● WHAT YOU ARE ASKED TO DO: From the entries below, list each line with "sizes".

● RECORDS TO USE:

(** * Channel stacks: layout, lifecycle and operation propagation

    A shallow embedding of [src/core/channel/channel_stack.c] and the
    properties of its layout arithmetic, its init/destroy protocols and
    its propagation primitives. *)

From Stdlib Require Import ZArith Lia.
From stdpp Require Import base list gmap.

Local Open Scope Z_scope.

(** ** The platform

    [channel_stack.c] is compiled against [channel_stack.h] and the
    support headers, which fix the width of [size_t], the alignment
    constant, the sizes of the four structures and the status
    enumerators.  None of them is part of the translated file, so the
    development takes them as parameters. *)

Class Platform := {
  (** width of [size_t], [gpr_uintptr] and of data pointers, in bits *)
  size_t_bits : nat;
  (** the (signed [int]) constant [GPR_MAX_ALIGNMENT] *)
  GPR_MAX_ALIGNMENT : Z;
  (** [sizeof(grpc_channel_stack)] *)
  sizeof_grpc_channel_stack : Z;
  (** [sizeof(grpc_channel_element)] *)
  sizeof_grpc_channel_element : Z;
  (** [sizeof(grpc_call_stack)] *)
  sizeof_grpc_call_stack : Z;
  (** [sizeof(grpc_call_element)] *)
  sizeof_grpc_call_element : Z;
  (** the enumerator [GRPC_STATUS_CANCELLED] *)
  GRPC_STATUS_CANCELLED : Z;
  (** number of words of a [grpc_transport_op] besides
      [cancel_with_status] *)
  transport_op_other_words : nat;
}.

Section Words.
Context `{P : Platform}.

(** [size_t] arithmetic is arithmetic modulo [2 ^ size_t_bits]; data
    pointers are flat addresses of the same width. *)
Definition modulus : Z := 2 ^ Z.of_nat size_t_bits.

Definition wrap (x : Z) : Z := x mod modulus.

Definition wadd (a b : Z) : Z := wrap (a + b).
Definition wsub (a b : Z) : Z := wrap (a - b).
Definition wmul (a b : Z) : Z := wrap (a * b).

(** [#define ROUND_UP_TO_ALIGNMENT_SIZE(x)
      (((x) + GPR_MAX_ALIGNMENT - 1) & ~(GPR_MAX_ALIGNMENT - 1))]
    at a [size_t] argument: the sum is taken in [size_t], the mask is
    computed in [int] and converted to [size_t] for the conjunction. *)
Definition ROUND_UP_TO_ALIGNMENT_SIZE (x : Z) : Z :=
  Z.land (wrap (x + GPR_MAX_ALIGNMENT - 1))
         (wrap (Z.lnot (GPR_MAX_ALIGNMENT - 1))).

(** The condition of the assertion in [grpc_channel_stack_size]:
    [(GPR_MAX_ALIGNMENT & (GPR_MAX_ALIGNMENT - 1)) == 0]. *)
Definition alignment_is_power_of_two : bool :=
  Z.land GPR_MAX_ALIGNMENT (GPR_MAX_ALIGNMENT - 1) =? 0.

End Words.

(** ** Operations and filters *)

(** Modelled from the spec: the declaration of [grpc_transport_op]
    (transport header) is missing.  A call-scoped operation is an
    object that can be zeroed and that carries a cancellation status
    field; [channel_stack.c] touches no other field, so the remaining
    words are an uninterpreted list. *)
Record grpc_transport_op := {
  cancel_with_status : Z;
  transport_op_rest : list Z;
}.

(** Modelled from the spec: the declaration of [grpc_channel_op]
    ([channel_stack.h]) is missing.  A channel-scoped operation carries
    a signed direction, [+1] or [-1]; the remaining words are an
    uninterpreted list. *)
Record grpc_channel_op := {
  dir : Z;
  channel_op_rest : list Z;
}.

(** What an operation handler does with the core: the propagation calls
    it makes, in order, each with the element it is made from and the
    operation it passes on. *)
Inductive forward :=
  | forward_call_op (elem : Z) (op : grpc_transport_op)
  | forward_channel_op (elem : Z) (op : grpc_channel_op).

(** Modelled from the spec: the declaration of [grpc_channel_filter]
    ([channel_stack.h]) is missing.  A filter descriptor, immutable and
    shared by all stacks that use it, declares the byte sizes of its
    call-scoped and channel-scoped data and exposes two operation
    handlers and four lifecycle hooks.  A handler is given by the
    propagation calls it makes back into the core, since each filter
    decides per invocation whether to forward.  The lifecycle hooks
    ([init_channel_elem], [destroy_channel_elem], [init_call_elem],
    [destroy_call_elem]) act on the filter's own data only and have no
    field: a call of one is a [hook_call] that names the filter. *)
Record grpc_channel_filter := {
  start_transport_op : Z -> grpc_transport_op -> list forward;
  channel_op : Z -> Z -> grpc_channel_op -> list forward;
  sizeof_call_data : Z;
  sizeof_channel_data : Z;
}.

(** One call through a function pointer of a filter, with its
    arguments.  Elements and opaque arguments are addresses. *)
Inductive hook_call :=
  | hook_init_channel_elem (f : grpc_channel_filter)
      (elem args metadata_context : Z) (is_first is_last : bool)
  | hook_destroy_channel_elem (f : grpc_channel_filter) (elem : Z)
  | hook_init_call_elem (f : grpc_channel_filter)
      (elem transport_server_data initial_op : Z)
  | hook_destroy_call_elem (f : grpc_channel_filter) (elem : Z)
  | hook_start_transport_op (f : grpc_channel_filter)
      (elem : Z) (op : grpc_transport_op)
  | hook_channel_op (f : grpc_channel_filter)
      (elem from_elem : Z) (op : grpc_channel_op).

(** ** Memory

    Memory is addressed field by field: a word-valued or filter-valued
    field of one of the four structures, at the address of the
    structure that holds it.  A field that was never written has no
    entry.  [hook_calls] is the sequence of calls made into filters so
    far, oldest first. *)
Inductive word_field :=
  | channel_stack_count          (* grpc_channel_stack.count *)
  | channel_stack_call_stack_size (* grpc_channel_stack.call_stack_size *)
  | channel_elem_channel_data    (* grpc_channel_element.channel_data *)
  | call_stack_count             (* grpc_call_stack.count *)
  | call_elem_channel_data       (* grpc_call_element.channel_data *)
  | call_elem_call_data.         (* grpc_call_element.call_data *)

Inductive filter_field :=
  | channel_elem_filter          (* grpc_channel_element.filter *)
  | call_elem_filter.            (* grpc_call_element.filter *)

#[global] Instance word_field_eq_dec : EqDecision word_field.
Proof. solve_decision. Defined.

#[global] Instance filter_field_eq_dec : EqDecision filter_field.
Proof. solve_decision. Defined.

Definition word_field_code (f : word_field) : nat :=
  match f with
  | channel_stack_count => 0
  | channel_stack_call_stack_size => 1
  | channel_elem_channel_data => 2
  | call_stack_count => 3
  | call_elem_channel_data => 4
  | call_elem_call_data => 5
  end%nat.

Definition word_field_of_code (n : nat) : word_field :=
  match n with
  | 0 => channel_stack_count
  | 1 => channel_stack_call_stack_size
  | 2 => channel_elem_channel_data
  | 3 => call_stack_count
  | 4 => call_elem_channel_data
  | _ => call_elem_call_data
  end%nat.

#[global] Instance word_field_countable : Countable word_field.
Proof.
  apply (inj_countable' word_field_code word_field_of_code).
  intros []; reflexivity.
Defined.

Definition filter_field_code (f : filter_field) : bool :=
  match f with channel_elem_filter => false | call_elem_filter => true end.

Definition filter_field_of_code (b : bool) : filter_field :=
  if b then call_elem_filter else channel_elem_filter.

#[global] Instance filter_field_countable : Countable filter_field.
Proof.
  apply (inj_countable' filter_field_code filter_field_of_code).
  intros []; reflexivity.
Defined.

Record machine := {
  words : gmap (word_field * Z) Z;
  filter_refs : gmap (filter_field * Z) grpc_channel_filter;
  hook_calls : list hook_call;
}.

Definition empty_machine : machine :=
  {| words := ∅; filter_refs := ∅; hook_calls := [] |}.

Definition set_word (fld : word_field) (p v : Z) (m : machine) : machine :=
  {| words := <[(fld, p) := v]> (words m);
     filter_refs := filter_refs m;
     hook_calls := hook_calls m |}.

Definition set_filter (fld : filter_field) (p : Z) (f : grpc_channel_filter)
    (m : machine) : machine :=
  {| words := words m;
     filter_refs := <[(fld, p) := f]> (filter_refs m);
     hook_calls := hook_calls m |}.

Definition record_call (c : hook_call) (m : machine) : machine :=
  {| words := words m;
     filter_refs := filter_refs m;
     hook_calls := hook_calls m ++ [c] |}.

(** ** Computations

    A C function is a function from the machine to an outcome and the
    machine it leaves.  [Abort] is a failed [GPR_ASSERT] or [abort()];
    [Undefined] is a read of a field or array slot that holds nothing;
    [OutOfFuel] bounds the nesting of handlers that call back into the
    core. *)
Inductive result (A : Type) :=
  | Ok (a : A)
  | Abort
  | Undefined
  | OutOfFuel.
Arguments Ok {A} a.
Arguments Abort {A}.
Arguments Undefined {A}.
Arguments OutOfFuel {A}.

● ANSWER FOR THIS EXERCISE:
    constant, the sizes of the four structures and the status
    shared by all stacks that use it, declares the byte sizes of its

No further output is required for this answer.